What have you done for WOSWA since your election?
It is no secret that some female university students rely on older men, or “Sugar daddies” as they are called in urban language, to fund their education and daily up-keep. In effort to eradicate this dependence on older married men, I steered a campaign to empower the young women for them to know how to make their own money. We partnered with the government and I encouraged the ladies to use the opportunities presented to them.
Unhealthy sexual relationships is a vice that we deal with at the university often. We hold seminars whereby young women are encouraged and taught to care for their sexual health. This is in effort to prevent unwanted pregnancies and abortions.
We partner with Mothers and Daughters, an organization that has been giving us mentorship programs, connecting us to the mentors, and impacting leadership skills, while at the same time seeing that our brand as young women is enhanced.
Are there any visible changes you have seen since your election?
Through the follow-up programs which are held regularly, I acknowledged that some changes have taken place in the organization. Although we have not been able to reach where we want to be, we are on the right track.
Do you personally mentor other women to go for leadership?
Yes… We have a WhatsApp Group where I mentor female students to take leadership roles. I personally follow up on their education too. We meet every Saturday for mentoring sessions and see how I can best help them, being that I am their leader.
Do you feel Women have been given equal leadership opportunities in this country?
YES… Opportunities are there. Women who want to venture into leadership positions need to grab opportunities before them, in order to make it. I am very confident that if I want to go for governorship position, I would definitely go for it, though it is not a seat that is said to be a woman’s position
Why are women not going for leadership roles then?
A lot still needs to be done so that more women can go for leadership positions and even fight for the male-dominated positions. Women think myopically. They don’t want to reach for the stars. This leads them to settling for less, and they become comfortable with the positions they have. This mentality that most people have – that only men can be leaders – is a reason as to why many women would rather go for lower positions than fight for higher positions.
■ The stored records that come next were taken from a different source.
(* ===== verification/LaunchControl.v ===== *)
(** LaunchControl.v: the pilot launch controls
    (src/src/shared/launch-control/launch-control.service.ts). *)

From S2P Require Import Prelude Errors Store.

(** The configuration values the constructor reads. *)
Record PilotConfig : Type := {
  PILOT_CHECKOUT_ENABLED : option bool;
  PILOT_PAYMENTS_ENABLED : option bool;
  PILOT_ADMISSIONS_ENABLED : option bool;
  PILOT_ALLOWED_PAYMENT_PROVIDERS : option (list string);
  PILOT_ALLOWED_CURRENCIES : option (list string);
  PILOT_ALLOWED_ORGANIZER_IDS : option (list string);
  PILOT_ALLOWED_EVENT_IDS : option (list string);
  PILOT_ALLOWED_GATE_IDS : option (list string)
}.

(** The service's fields: an absent set allows everything. *)
Record LaunchControlService : Type := {
  checkoutEnabled : bool;
  paymentsEnabled : bool;
  admissionsEnabled : bool;
  allowedProviders : option (gset string);
  allowedCurrencies : option (gset string);
  allowedOrganizerIds : option (gset string);
  allowedEventIds : option (gset string);
  allowedGateIds : option (gset string)
}.

Record EventScope : Type := {
  scope_eventId : string;
  scope_organizerId : string;
  scope_venueId : string
}.

(** [toReadonlySet]: no list and the empty list both mean no restriction. *)
Definition toReadonlySet (values : option (list string)) : option (gset string) :=
  match values with
  | None | Some [] => None
  | Some l => Some (list_to_set l)
  end.

(** The constructor. *)
Definition launch_control (c : PilotConfig) : LaunchControlService :=
  {| checkoutEnabled := default true (PILOT_CHECKOUT_ENABLED c);
     paymentsEnabled := default true (PILOT_PAYMENTS_ENABLED c);
     admissionsEnabled := default true (PILOT_ADMISSIONS_ENABLED c);
     allowedProviders := toReadonlySet (PILOT_ALLOWED_PAYMENT_PROVIDERS c);
     allowedCurrencies := toReadonlySet (PILOT_ALLOWED_CURRENCIES c);
     allowedOrganizerIds := toReadonlySet (PILOT_ALLOWED_ORGANIZER_IDS c);
     allowedEventIds := toReadonlySet (PILOT_ALLOWED_EVENT_IDS c);
     allowedGateIds := toReadonlySet (PILOT_ALLOWED_GATE_IDS c) |}.

(** [this.allowedX && !this.allowedX.has(x)] *)
Definition refused (s : option (gset string)) (x : string) : bool :=
  match s with
  | Some s => bool_decide (x ∉ s)
  | None => false
  end.

Section Service.
Context (lc : LaunchControlService).

Definition loadEventScope (eventId : string) : op EventScope :=
  let* ev := findUnique events_t eventId in
  match ev with
  | None => throw (NotFoundError "Event not found.")
  | Some ev =>
      ret {| scope_eventId := ev_id ev; scope_organizerId := ev_organizerId ev;
             scope_venueId := ev_venueId ev |}
  end.

Definition loadGate (gateId : string) : op gate :=
  let* g := findUnique gates_t gateId in
  or_throw g (NotFoundError "Gate not found.").

Definition assertEventScopeAllowed (scope : EventScope) : op unit :=
  do* throw_if (refused (allowedEventIds lc) (scope_eventId scope))
        (LaunchControlViolationError
           ("Event " ++ scope_eventId scope ++ " is not enabled for the pilot.")) in
  throw_if (refused (allowedOrganizerIds lc) (scope_organizerId scope))
    (LaunchControlViolationError
       ("Organizer " ++ scope_organizerId scope ++ " is not enabled for the pilot.")).

Definition assertProviderAllowed (provider : string) : op unit :=
  throw_if (refused (allowedProviders lc) provider)
    (LaunchControlViolationError
       ("Payment provider " ++ provider ++ " is not enabled for the pilot.")).

Definition assertCurrencyAllowed (currency : string) : op unit :=
  throw_if (refused (allowedCurrencies lc) currency)
    (LaunchControlViolationError ("Currency " ++ currency ++ " is not enabled for the pilot.")).

Definition assertCheckoutAllowed (eventId currency : string) : op unit :=
  do* throw_if (negb (checkoutEnabled lc))
        (LaunchControlDisabledError "Checkout is disabled by pilot launch control.") in
  let* scope := loadEventScope eventId in
  do* assertEventScopeAllowed scope in
  assertCurrencyAllowed currency.

Definition assertPaymentInitiationAllowed (provider eventId currency : string) : op unit :=
  do* throw_if (negb (paymentsEnabled lc))
        (LaunchControlDisabledError "Payment initiation is disabled by pilot launch control.") in
  let* scope := loadEventScope eventId in
  do* assertEventScopeAllowed scope in
  do* assertProviderAllowed provider in
  assertCurrencyAllowed currency.

Definition assertAdmissionValidationAllowed (eventId gateId : string) : op unit :=
  do* throw_if (negb (admissionsEnabled lc))
        (LaunchControlDisabledError "Admission validation is disabled by pilot launch control.") in
  let* scope := loadEventScope eventId in
  let* g := loadGate gateId in
  do* assertEventScopeAllowed scope in
  do* throw_if (negb (bool_decide (gate_venueId g = scope_venueId scope)))
        (DomainConflictError "Gate does not belong to the ticket event venue.") in
  throw_if (refused (allowedGateIds lc) gateId)
    (LaunchControlViolationError ("Gate " ++ gateId ++ " is not enabled for the pilot.")).

(** What the configuration permits, as a predicate. *)
Definition permits (s : option (gset string)) (x : string) : Prop :=
  match s with Some s => x ∈ s | None => True end.

Definition checkout_permitted (ev : event) (currency : string) : Prop :=
  checkoutEnabled lc = true /\ permits (allowedEventIds lc) (ev_id ev) /\
  permits (allowedOrganizerIds lc) (ev_organizerId ev) /\
  permits (allowedCurrencies lc) currency.

Definition payment_permitted (ev : event) (provider currency : string) : Prop :=
  paymentsEnabled lc = true /\ permits (allowedEventIds lc) (ev_id ev) /\
  permits (allowedOrganizerIds lc) (ev_organizerId ev) /\
  permits (allowedProviders lc) provider /\ permits (allowedCurrencies lc) currency.

Definition admission_permitted (ev : event) (g : gate) (gateId : string) : Prop :=
  admissionsEnabled lc = true /\ permits (allowedEventIds lc) (ev_id ev) /\
  permits (allowedOrganizerIds lc) (ev_organizerId ev) /\
  gate_venueId g = ev_venueId ev /\ permits (allowedGateIds lc) gateId.

End Service.

(* ------------------------------------------------------------------ *)
(** ** Lemmas                                                           *)

Lemma refused_permits s x : refused s x = false <-> permits s x.
Proof.
  destruct s as [s |]; cbn; [| done].
  rewrite bool_decide_eq_false. split; [apply dec_stable | tauto].
Qed.

Lemma refused_not_permits s x : refused s x = true <-> ~ permits s x.
Proof. rewrite <- refused_permits. destruct (refused s x); naive_solver. Qed.

(** The assertions only read. *)
Definition reads_only {A} (m : op A) : Prop := forall w, (m w).2 = w.

Lemma throw_if_run {S} b (e : error) (s : S) :
  throw_if b e s = (if b then Err e else Ok tt, s).
Proof. by destruct b. Qed.

#[export] Hint Rewrite refused_permits refused_not_permits negb_true_iff negb_false_iff
  @bool_decide_eq_true @bool_decide_eq_false : launch.

(** Run an assertion to its outcome, splitting on each guard. *)
Ltac launch_cases :=
  repeat match goal with
  | |- context [throw_if ?b _ _] => rewrite (throw_if_run b); destruct b eqn:?
  | |- context [match ?x with Some _ => _ | None => _ end] => destruct x eqn:?
  | |- context [ret _ _] => unfold ret; cbv beta iota
  end; autorewrite with launch in *.

(** Each branch either meets the condition or contradicts it. *)
Ltac launch_iff :=
  cbn [fst scope_eventId scope_organizerId scope_venueId] in *;
  split; intros Hrun; destruct_and?; repeat match goal with H : exists _, _ |- _ => destruct H end; destruct_and?; simplify_eq;
  first [ done | congruence | contradiction | by repeat eexists ].

Lemma assertCheckoutAllowed_reads_only lc eventId currency :
  reads_only (assertCheckoutAllowed lc eventId currency).
Proof.
  intros w. unfold assertCheckoutAllowed, loadEventScope, assertEventScopeAllowed,
    assertCurrencyAllowed, bind, findUnique, reads, throw, ret.
  cbn [tb_rows events_t]. launch_cases; done.
Qed.

Lemma assertPaymentInitiationAllowed_reads_only lc provider eventId currency :
  reads_only (assertPaymentInitiationAllowed lc provider eventId currency).
Proof.
  intros w. unfold assertPaymentInitiationAllowed, loadEventScope, assertEventScopeAllowed,
    assertProviderAllowed, assertCurrencyAllowed, bind, findUnique, reads, throw, ret.
  cbn [tb_rows events_t]. launch_cases; done.
Qed.

(** The checkout gate is open exactly when the event exists and everything the
    configuration restricts is permitted. *)
Lemma assertCheckoutAllowed_iff lc eventId currency w :
  (assertCheckoutAllowed lc eventId currency w).1 = Ok tt <->
  exists ev, events (catalog w) !! eventId = Some ev /\ checkout_permitted lc ev currency.
Proof.
  unfold assertCheckoutAllowed, loadEventScope, assertEventScopeAllowed,
    assertCurrencyAllowed, bind, findUnique, reads, throw, ret, checkout_permitted.
  cbn [tb_rows events_t]. launch_cases; launch_iff.
Qed.

(** So is the payment gate. *)
Lemma assertPaymentInitiationAllowed_iff lc provider eventId currency w :
  (assertPaymentInitiationAllowed lc provider eventId currency w).1 = Ok tt <->
  exists ev, events (catalog w) !! eventId = Some ev /\
             payment_permitted lc ev provider currency.
Proof.
  unfold assertPaymentInitiationAllowed, loadEventScope, assertEventScopeAllowed,
    assertProviderAllowed, assertCurrencyAllowed, bind, findUnique, reads, throw, ret,
    payment_permitted.
  cbn [tb_rows events_t]. launch_cases; launch_iff.
Qed.

(** And the admission gate, which also ties the gate to the event's venue. *)
Lemma assertAdmissionValidationAllowed_iff lc eventId gateId w :
  (assertAdmissionValidationAllowed lc eventId gateId w).1 = Ok tt <->
  exists ev g, events (catalog w) !! eventId = Some ev /\ gates (catalog w) !! gateId = Some g /\
               admission_permitted lc ev g gateId.
Proof.
  unfold assertAdmissionValidationAllowed, loadEventScope, loadGate, assertEventScopeAllowed,
    bind, findUnique, reads, throw, ret, or_throw, admission_permitted.
  cbn [tb_rows events_t gates_t]. launch_cases; launch_iff.
Qed.

(* ------------------------------------------------------------------ *)
(** ** Properties                                                       *)

(** The three pilot gates are exact: each opens precisely when its kill switch is on, the
    event (and the gate) exist, and everything the configuration restricts,
    event, organizer, provider, currency, admission gate, is on its list; the
    admission gate also has to stand at the event's venue. *)
Theorem launch_gates_exact lc eventId provider currency gateId w :
  ((assertCheckoutAllowed lc eventId currency w).1 = Ok tt <->
     exists ev, events (catalog w) !! eventId = Some ev /\ checkout_permitted lc ev currency) /\
  ((assertPaymentInitiationAllowed lc provider eventId currency w).1 = Ok tt <->
     exists ev, events (catalog w) !! eventId = Some ev /\
                payment_permitted lc ev provider currency) /\
  ((assertAdmissionValidationAllowed lc eventId gateId w).1 = Ok tt <->
     exists ev g, events (catalog w) !! eventId = Some ev /\
                  gates (catalog w) !! gateId = Some g /\ admission_permitted lc ev g gateId).
Proof.
  split_and!; [apply assertCheckoutAllowed_iff | apply assertPaymentInitiationAllowed_iff
              | apply assertAdmissionValidationAllowed_iff].
Qed.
In order for more women to take up top positions, they need to be uprooted from their comfort zones, and encouraged to take up higher positions. An extra push and constant empowerment will enable women to take up these positions.
What are your future plans? Will you join politics and vie for any elective position?
I want to be an influential leader especially to my community in the beautiful county of Nakuru, well known for its entrepreneurial activities. Maybe one day I will join politics, but until then, I want to focus on being an influential leader.
I have already started a project in my community to educate young people about various government opportunities they could take up to enhance their living standards. The project involves young entrepreneurs, and about ten gender equality groups that are very eager to make changes in the lives of others.
The group wants to study the different business ideas they have, and take up those that will actually transform their town for the better. This is being achieved through partnering with government organizations like Youth Fund and Uwezo Fund. In addition, these groups have also partnered with other organizations that are giving us guidance and mentorship programs, in terms of business.